Solve A Real Problem First

📝 usncan Note: Solve A Real Problem First
Disclaimer: This content has been prepared based on currently trending topics to increase your awareness.
Digital generated image of abstract AI data chat icons flying over digital surface with codes
We’re living in the age of copy-paste intelligence. You can spin up an AI-powered landing page in 15 minutes, plug in a few GPT calls, and it’ll even write its own press release. The tools are impressive. But most of what gets built doesn’t stick.
The real issue isn’t a lack of AI, it’s a lack of purpose. Many products skip the part where they answer: Why does this need to exist?
Too many products today are beautifully packaged but hollow. A glossy AI wrapper with no meaningful problem underneath. Founders get caught up in the novelty and forget to ask the most important question: What are we really solving?
Great products start at the breaking points. Where something is frustrating, slow, tedious, or emotionally draining. That’s where the value is. AI should quietly support that, not be the entire pitch.
Start With Problem, Not the Solution
A lot of AI products today start with the technology. The model comes first. Then comes the scramble for a use case.
That’s backwards.
The best ideas start with a real-world problem. Something that’s annoying, inefficient, or consistently painful. That’s where AI can make a real difference.
Take something as specific (and surprisingly frustrating) as naming a company. It sounds simple, until you try. Founders spend hours searching for something that feels right – a name that fits the story, the tone, the ambition. But they often settle for whatever’s available.
Keyword-based search tools don’t help much in finding great domain names. You enter a word, get back a bunch of literal matches. Some might be close. Most aren’t.
But that’s not how people think. They search in feelings. In phrases.
“Something calming but confident.”
“A name that sounds smart but not cold.”
That’s not a search problem. It’s a language problem.
We built semantic search at Atom.com not to showcase AI, but to bridge the gap between how people describe what they want and how results are typically delivered.
One founder, for example, was building a modern parenting brand. She didn’t search for “baby” or “mom.” She searched for something that felt timeless and trustworthy, something that could evolve with the brand. The name she picked wasn’t obvious. But it clicked. Because it captured the feeling, not just the words.

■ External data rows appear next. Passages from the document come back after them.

(** * pdfman: search and split over a document's pages

    A shallow embedding of [pdfman.py] and the properties of its text
    normalisation, page search, range parsing, page extraction and
    command-line dispatch.

    Strings.  A Python [str] is a sequence of Unicode code points.  The
    alphabet modelled here is Latin-1, the code points 0..255, together
    with four code points on which [str.lower] does what it never does on
    Latin-1: U+0130, whose lower-case form is two characters; U+0307, the
    second of those two; and U+03D2 and U+1D400, capital letters that have
    no lower-case form.  On this alphabet the character classes below are
    the ones CPython uses: [str.isspace] and the regular expression class
    [\s] agree on every code point, and [str.lower] works character by
    character (its one rule that looks at the context, for the Greek
    sigma, concerns a code point outside the alphabet).
    Integers are unbounded, as in Python, and are modelled by [Z].

    The libraries.  The document library and the console are the
    program's collaborators.  What they do with the program's data is
    part of the world a run starts in: which paths hold a document and
    with which pages, whether a file can be opened for writing, and
    whether the console accepts the markup of a message. *)

From Stdlib Require Import Ascii.
From stdpp Require Import gmap strings list fin_maps sorting.

Local Open Scope Z_scope.

(** ** Python strings *)

Module PyStr.

Inductive char : Type :=
  | Latin (a : ascii)   (* U+0000 .. U+00FF *)
  | CapitalIDot         (* U+0130 LATIN CAPITAL LETTER I WITH DOT ABOVE *)
  | CombiningDot        (* U+0307 COMBINING DOT ABOVE *)
  | UpsilonHook         (* U+03D2 GREEK UPSILON WITH HOOK SYMBOL *)
  | BoldCapitalA.       (* U+1D400 MATHEMATICAL BOLD CAPITAL A *)

Coercion Latin : ascii >-> char.

Abbreviation str := (list char).

#[global] Instance char_eq_dec : EqDecision char.
Proof. solve_decision. Defined.

Definition char_code (c : char) : ascii + nat :=
  match c with
  | Latin a => inl a
  | CapitalIDot => inr 0%nat
  | CombiningDot => inr 1%nat
  | UpsilonHook => inr 2%nat
  | BoldCapitalA => inr 3%nat
  end.

Definition char_decode (x : ascii + nat) : char :=
  match x with
  | inl a => Latin a
  | inr 0%nat => CapitalIDot
  | inr 1%nat => CombiningDot
  | inr 2%nat => UpsilonHook
  | inr _ => BoldCapitalA
  end.

#[global] Instance char_countable : Countable char.
Proof.
  apply (inj_countable' char_code char_decode). intros []; reflexivity.
Defined.

(** A string literal of the source, as a list of characters. *)
Definition lit (s : string) : str := Latin <$> String.list_ascii_of_string s.

(** Code point of a character ([ord]). *)
Definition ord (c : char) : N :=
  match c with
  | Latin a => N_of_ascii a
  | CapitalIDot => 304
  | CombiningDot => 775
  | UpsilonHook => 978
  | BoldCapitalA => 119808
  end.

(** [str.isspace] on one character, which is also the class [\s] of [re]
    for [str] patterns: TAB, LF, VT, FF, CR, the separators FS, GS, RS,
    US, SPACE, NEL (0x85) and NO-BREAK SPACE (0xA0). *)
Definition isspace (c : char) : bool :=
  let n := ord c in
  ((9 <=? n) && (n <=? 13) || (28 <=? n) && (n <=? 32)
   || (n =? 133) || (n =? 160))%N.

That’s what AI should do. Not call attention to itself, but quietly help people get to a better answer.
The Real Difference Is in the Decisions
Everyone has access to the same tools. The same models, APIs, tutorials. That’s not where the edge is.
What really separates strong products from forgettable ones is the thinking behind them. The decisions about what to build, and what to leave out.

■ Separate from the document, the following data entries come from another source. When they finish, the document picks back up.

(** * discogstagger: the release-to-track mapping of [discogsalbum.py]

    A shallow embedding of the class [DiscogsAlbum] and of the Python
    built-ins and regular expressions it relies on, followed by the
    properties of the mapping.

    Conventions of the embedding.
    - A Python [str] is a [string]; the characters are the 256 values of
      [ascii].  The module targets Python 2 ([str] patterns without the
      UNICODE flag), where [\d] is [0-9] and [\s] is one of space, tab,
      line feed, vertical tab, form feed and carriage return.
    - A call that may raise returns a [result]; the exception classes the
      module can raise are the constructors of [exn].
    - [self] is a record holding the instance attributes: [release], bound
      by [__init__], and [discs], which no method ever binds. *)

From Stdlib Require Import ZArith String Ascii List Lia DecimalString.
From stdpp Require Import base option list strings gmap.

Local Open Scope Z_scope.

(** ** Exceptions and results *)

Inductive exn : Type :=
| AttributeError (attr : string)
| NameError (name : string)
| IndexError
| KeyError (key : string)
| KeyErrorInt (key : Z)
| ValueError.

Inductive result (A : Type) : Type :=
| Ok (a : A)
| Raise (e : exn).

Arguments Ok {A} a.
Arguments Raise {A} e.

#[global] Instance result_ret : MRet result := λ A a, Ok a.

#[global] Instance result_bind : MBind result := λ A B k c,
  match c with
  | Ok a => k a
  | Raise e => Raise e
  end.

#[global] Instance result_fmap : FMap result := λ A B f c,
  match c with
  | Ok a => Ok (f a)
  | Raise e => Raise e
  end.

(** [try: body except IndexError: handler] *)
Definition try_except_IndexError {A : Type} (body handler : result A) : result A :=
  match body with
  | Raise IndexError => handler
  | r => r
  end.

(** ** Python built-ins used by the module *)

Module Py.

(** Truth value of a string: [if s:] *)
Definition truthy (s : string) : bool :=
  match s with
  | EmptyString => false
  | String _ _ => true
  end.

(** [s.find(c)] for a one-character needle: the index of the first
    occurrence, [-1] when there is none. *)
Fixpoint find (c : ascii) (s : string) : Z :=
  match s with
  | EmptyString => -1
  | String a r =>
      if Ascii.eqb a c then 0
      else let i := find c r in if i =? -1 then -1 else i + 1
  end.

Fixpoint drop (n : nat) (s : string) : string :=
  match n, s with
  | O, _ => s
  | S _, EmptyString => EmptyString
  | S k, String _ r => drop k r
  end.

Fixpoint take (n : nat) (s : string) : string :=
  match n, s with
  | O, _ => EmptyString
  | S _, EmptyString => EmptyString
  | S k, String a r => String a (take k r)
  end.

(** A slice bound, as Python normalises it: a negative bound counts from
    the end, and the result is clamped to [0, len]. *)
Definition bound (len i : Z) : nat :=
  Z.to_nat (if i <? 0 then Z.max 0 (i + len) else Z.min i len).

(** [s[i:]] *)
Definition slice_from (s : string) (i : Z) : string :=
  drop (bound (Z.of_nat (String.length s)) i) s.

(** [s[:i]] *)
Definition slice_to (s : string) (i : Z) : string :=
  take (bound (Z.of_nat (String.length s)) i) s.

Definition is_digit (c : ascii) : bool :=
  let n := nat_of_ascii c in (48 <=? n)%nat && (n <=? 57)%nat.

(** [\s] of a [str] pattern, which is also what [int] strips. *)
Definition is_space (c : ascii) : bool :=
  let n := nat_of_ascii c in
  (n =? 32)%nat || ((9 <=? n)%nat && (n <=? 13)%nat).

Fixpoint lstrip (s : string) : string :=
  match s with
  | String a r => if is_space a then lstrip r else s
  | EmptyString => EmptyString
  end.

(** The value of a run of decimal digits that fills the string up to
    trailing white space; [None] when another character occurs or the
    run is empty. [acc] is the value read so far, [seen] whether a digit
    was read. *)
Fixpoint digits (acc : Z) (seen : bool) (s : string) : option Z :=
  match s with
  | EmptyString => if seen then Some acc else None
  | String a r =>
      if is_digit a then
        digits (10 * acc + Z.of_nat (nat_of_ascii a - 48)) true r
      else if seen && is_space a then
        match lstrip r with
        | EmptyString => Some acc
        | String _ _ => None
        end
      else None
  end.

(** [int(s)] on a string: optional white space, an optional sign, one or
    more decimal digits, optional white space; [ValueError] otherwise. *)
Definition int (s : string) : result Z :=
  let parsed :=
    match lstrip s with
    | String "+" r => digits 0 false r
    | String "-" r => Z.opp <$> digits 0 false r
    | r => digits 0 false r
    end in
  match parsed with
  | Some z => Ok z
  | None => Raise ValueError
  end.

(** A JSON scalar as the catalog client hands it over. *)
Inductive scalar : Type :=
| Int (z : Z)
| Str (s : string)
| Null.

(** [str(v)] *)
Definition str (v : scalar) : string :=
  match v with
  | Int z => NilZero.string_of_int (Z.to_int z)
  | Str s => s
  | Null => "None"
  end.

(** [l[0]] *)
Definition item0 {A : Type} (l : list A) : result A :=
  match l with
  | a :: _ => Ok a
  | [] => Raise IndexError
  end.

(** [d[key]] on a dictionary entry that may be missing. *)
Definition getitem {A : Type} (key : string) (entry : option A) : result A :=
  match entry with
  | Some a => Ok a
  | None => Raise (KeyError key)
  end.

End Py.

(** ** The three regular expressions of the module

    Each pattern is embedded as the matcher the [re] engine runs for it:
    left to right, greedy, backtracking. *)

Module Re.

(** Zero or more digits and a closing parenthesis at the start of [s]: the
    text after the parenthesis. *)
Fixpoint digits_close (s : string) : option string :=
  match s with
  | String a r =>
      if Py.is_digit a then digits_close r
      else if Ascii.eqb a ")" then Some r
      else None
  | EmptyString => None
  end.

(** The pattern of [clean_duplicate_handling] at the start of [s]: a white
    space character, an opening parenthesis, one or more digits, a closing
    parenthesis. Returns the text after the match. *)
Definition duplicate_at (s : string) : option string :=
  match s with
  | String w (String p (String d r)) =>
      if Py.is_space w && Ascii.eqb p "(" && Py.is_digit d
      then digits_close r else None
  | _ => None
  end.

(** [re.sub] of that pattern by the empty string: every match is dropped,
    scanning from the left; the scan resumes after a match. [skip] counts
    the characters of the current match still to drop. *)
Fixpoint sub_duplicate (skip : nat) (s : string) : string :=
  match s with
  | EmptyString => EmptyString
  | String a r =>
      match skip with
      | S k => sub_duplicate k r
      | O =>
          match duplicate_at s with
          | Some rest => sub_duplicate (String.length r - String.length rest) r
          | None => String a (sub_duplicate 0 r)
          end
      end
  end.

(** [,\sThe$] at the start of [s]; [$] is the end of the string or the
    position before a final line feed. *)
Definition comma_the_end (s : string) : bool :=
  match s with
  | String c (String w r) =>
      Ascii.eqb c "," && Py.is_space w
      && (String.eqb r "The" || String.eqb r (String "T" (String "h" (String "e" (String "010" EmptyString)))))
  | _ => false
  end.

(** The pattern of [clean_name], a group of any characters followed by
    [,\sThe$], anchored at the start of [s]: group 1 of the match. The dot
    is any character but a line feed, and the starred dot takes the longest
    run for which the rest of the pattern still matches. *)
Fixpoint the_at (s : string) : option string :=
  match s with
  | EmptyString => None
  | String a r =>
      let stop := if comma_the_end s then Some EmptyString else None in
      if Ascii.eqb a "010" then stop
      else match the_at r with
           | Some g => Some (String a g)
           | None => stop
           end
  end.

(** [re.search] with the pattern of [clean_name]: group 1 of the leftmost
    match. *)
Fixpoint search_the (s : string) : option string :=
  match the_at s with
  | Some g => Some g
  | None =>
      match s with
      | EmptyString => None
      | String _ r => search_the r
      end
  end.

(** [re.compile("\d\d\d\d").match(s)]: group 0 of a match at the start. *)
Definition match_year (s : string) : option string :=
  match s with
  | String a (String b (String c (String d _))) =>
      if Py.is_digit a && Py.is_digit b && Py.is_digit c && Py.is_digit d
      then Some (String a (String b (String c (String d EmptyString))))
      else None
  | _ => None
  end.

End Re.

(** ** The catalog snapshot

    The objects of the catalog client that the class reads. A dictionary
    with a fixed set of keys is a record; a key that the catalog may leave
    out is an [option]. *)

(** An artist credit: the client object read as [x.name], or the
    dictionary of the payload read as [x["name"]]. *)
Module Artist.
Record t : Type := { name : string }.
End Artist.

It takes restraint to focus on solving one specific thing well. It takes clarity to ignore the hype and focus on something that’s actually useful. The best builders aren’t showing off the technology. They’re paying attention to the person on the other side.
The Best AI Products Don’t Talk About AI
Think about the tools you rely on every day. Notion. Figma. Superhuman. They all use AI but none of them lead with it. They just work better. Quietly.

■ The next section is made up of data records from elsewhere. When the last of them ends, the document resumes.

(** X9.  After any history from the empty bimap, the arguments taken by
    reference: a [getValue(k)] that returns [v] goes back to an insert of
    that history that read [k] and [v] through its parameters on entry; so
    does a [getKey(v)] that returns [k], when no insert of the history
    overwrote, by its first statement, what its own parameters designate. *)
Theorem lookups_come_from_inserts calls k v :
  (getValue (run_refs Bimap_new calls) k = Returns v →
   Insert k v ∈ values_read Bimap_new calls) ∧
  (arguments_survive Bimap_new calls →
   getKey (run_refs Bimap_new calls) v = Returns k →
   Insert k v ∈ values_read Bimap_new calls).
Proof.
  destruct (members_come_from_inserts (values_read Bimap_new calls))
    as [Hf Hr].
  split.
  - intros E. apply Hf. rewrite <- (run_refs_forward Bimap_new) by done.
    by apply getValue_Returns.
  - intros Ha E. apply Hr. rewrite <- run_refs_values by done.
    by apply getKey_Returns.
Qed.

(** X18.  The first statement of [insert] never overwrites an argument that
    is an object outside the container, a reference [getKey] returned, or,
    passed as the value, a reference [getValue] returned; whenever both
    arguments are left alone the call acts on the two values read on entry;
    and the forward map is the one of that by-value call in every case. *)
Theorem arguments_left_alone b key value :
  (∀ (x : K), survives (object x) key value b) ∧
  (∀ (y : V), survives (object y) key value b) ∧
  (∀ v0 was, survives (getKey_ref v0 was) key value b) ∧
  (∀ k0 was, survives (getValue_ref k0 was) key (getValue_ref k0 was) b) ∧
  (arguments_kept key value b →
   insert_ref key value b = insert (key b) (value b) b) ∧
  m_map (insert_ref key value b) = m_map (insert (key b) (value b) b).
Proof.
  split; [done|]. split; [done|]. split; [done|].
  split; [intros k0 was; apply getValue_ref_survives_as_value|].
  split; [apply insert_ref_kept|done].
Qed.

End by_reference.

(** ** One type for keys and values *)
Section same_type.
Context {T : Type} `{Countable T}.

Implicit Types (b : Bimap T T).

(** X19.  With [TypeKey = TypeValue], on a container that holds [k] for the
    key [k], [insert(getValue(k), v)] passes as its key the very object the
    first statement overwrites: the forward map gets [v] for [k], and the
    reverse entry written for [v] holds [v], not [k]. *)
Theorem key_argument_overwritten b (k v was : T) :
  m_map b !! k = Some k →
  getValue (insert_ref (getValue_ref k was) (object v) b) k = Returns v ∧
  getKey (insert_ref (getValue_ref k was) (object v) b) v = Returns v ∧
  (v ≠ k → ¬ arguments_kept (getValue_ref k was) (object v) b).
Proof.
  intros E.
  assert (Hk : getValue_ref k was b = k).
  { unfold getValue_ref. by rewrite E. }
  assert (Hk' : getValue_ref k was
                  (forward_assigned (getValue_ref k was) (object v) b) = v).
  { unfold getValue_ref, forward_assigned; simpl.
    rewrite E. simpl. by rewrite lookup_insert_eq. }
  split; [|split].
  - apply getValue_Returns. rewrite insert_ref_forward, Hk. simpl.
    apply lookup_insert_eq.
  - apply getKey_Returns. unfold insert_ref. rewrite Hk'. simpl.
    apply lookup_insert_eq.
  - intros Hne [Hs _]. unfold survives in Hs. rewrite Hk', Hk in Hs. done.
Qed.

End same_type.

(** ** [Bimap<int, std::string>] : the test suite and concrete runs *)

#[local] Open Scope Z_scope.
#[local] Open Scope string_scope.

(** [TEST_F(BimapTests, isNotEmpty)] and [sizeIsCorrect] *)
Example test_isNotEmpty_sizeIsCorrect :
  empty m_mapNumberToString = false ∧ size m_mapNumberToString = 3%nat.
Proof. by vm_compute. Qed.

(** [TEST_F(BimapTests, clearResetMap)] *)
Example test_clearResetMap :
  empty (clear m_mapNumberToString) = true ∧
  size (clear m_mapNumberToString) = 0%nat.
Proof. by vm_compute. Qed.

(** [TEST_F(BimapTests, insertNewItems)] *)
Example test_insertNewItems :
  empty (insert 4 "FOUR" m_mapNumberToString) = false ∧
  size (insert 4 "FOUR" m_mapNumberToString) = 4%nat ∧
  getValue (insert 4 "FOUR" m_mapNumberToString) 4 = Returns "FOUR" ∧
  getKey (insert 4 "FOUR" m_mapNumberToString) "FOUR" = Returns 4.
Proof. by vm_compute. Qed.

(** A key and a value the fixture does not hold. *)
Example test_missing_lookups_throw :
  getValue m_mapNumberToString 99 = Throws out_of_range ∧
  getKey m_mapNumberToString "NOT_PRESENT" = Throws out_of_range.
Proof. by vm_compute. Qed.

That’s what progress looks like. You don’t remember the tech. You remember how much smoother things felt.
One of the clearest examples of this approach is Dharmesh Shah, co-founder of HubSpot. He’s quietly building Agent.ai, a suite of AI-powered tools that actually help you get work done. Agents that research companies, summarize complex inputs, and yes, even help find domain names. Not as a gimmick. But because those are tasks people genuinely want to spend less time on.
It’s not about being flashy. It’s about being helpful.
Better Questions to Ask
- What part of your user’s day feels like a chore?
- Where are they improvising with half-baked workarounds?
- What do they avoid doing until they absolutely have to?
If AI can make that feel lighter, faster, or simpler, you’re onto something.
If you’re starting with “what can we build with GPT-4,” you’re probably building a demo, not a product.
Final Thought: Solve Like a Human, Then Scale Like a Machine
The companies that will stand out in this next wave won’t be the ones shouting about AI.
They’ll be the ones quietly removing friction. Making things easier. Helping people move faster with less frustration. That’s the work that lasts.
Start with pain.
Then let the AI fade into the background.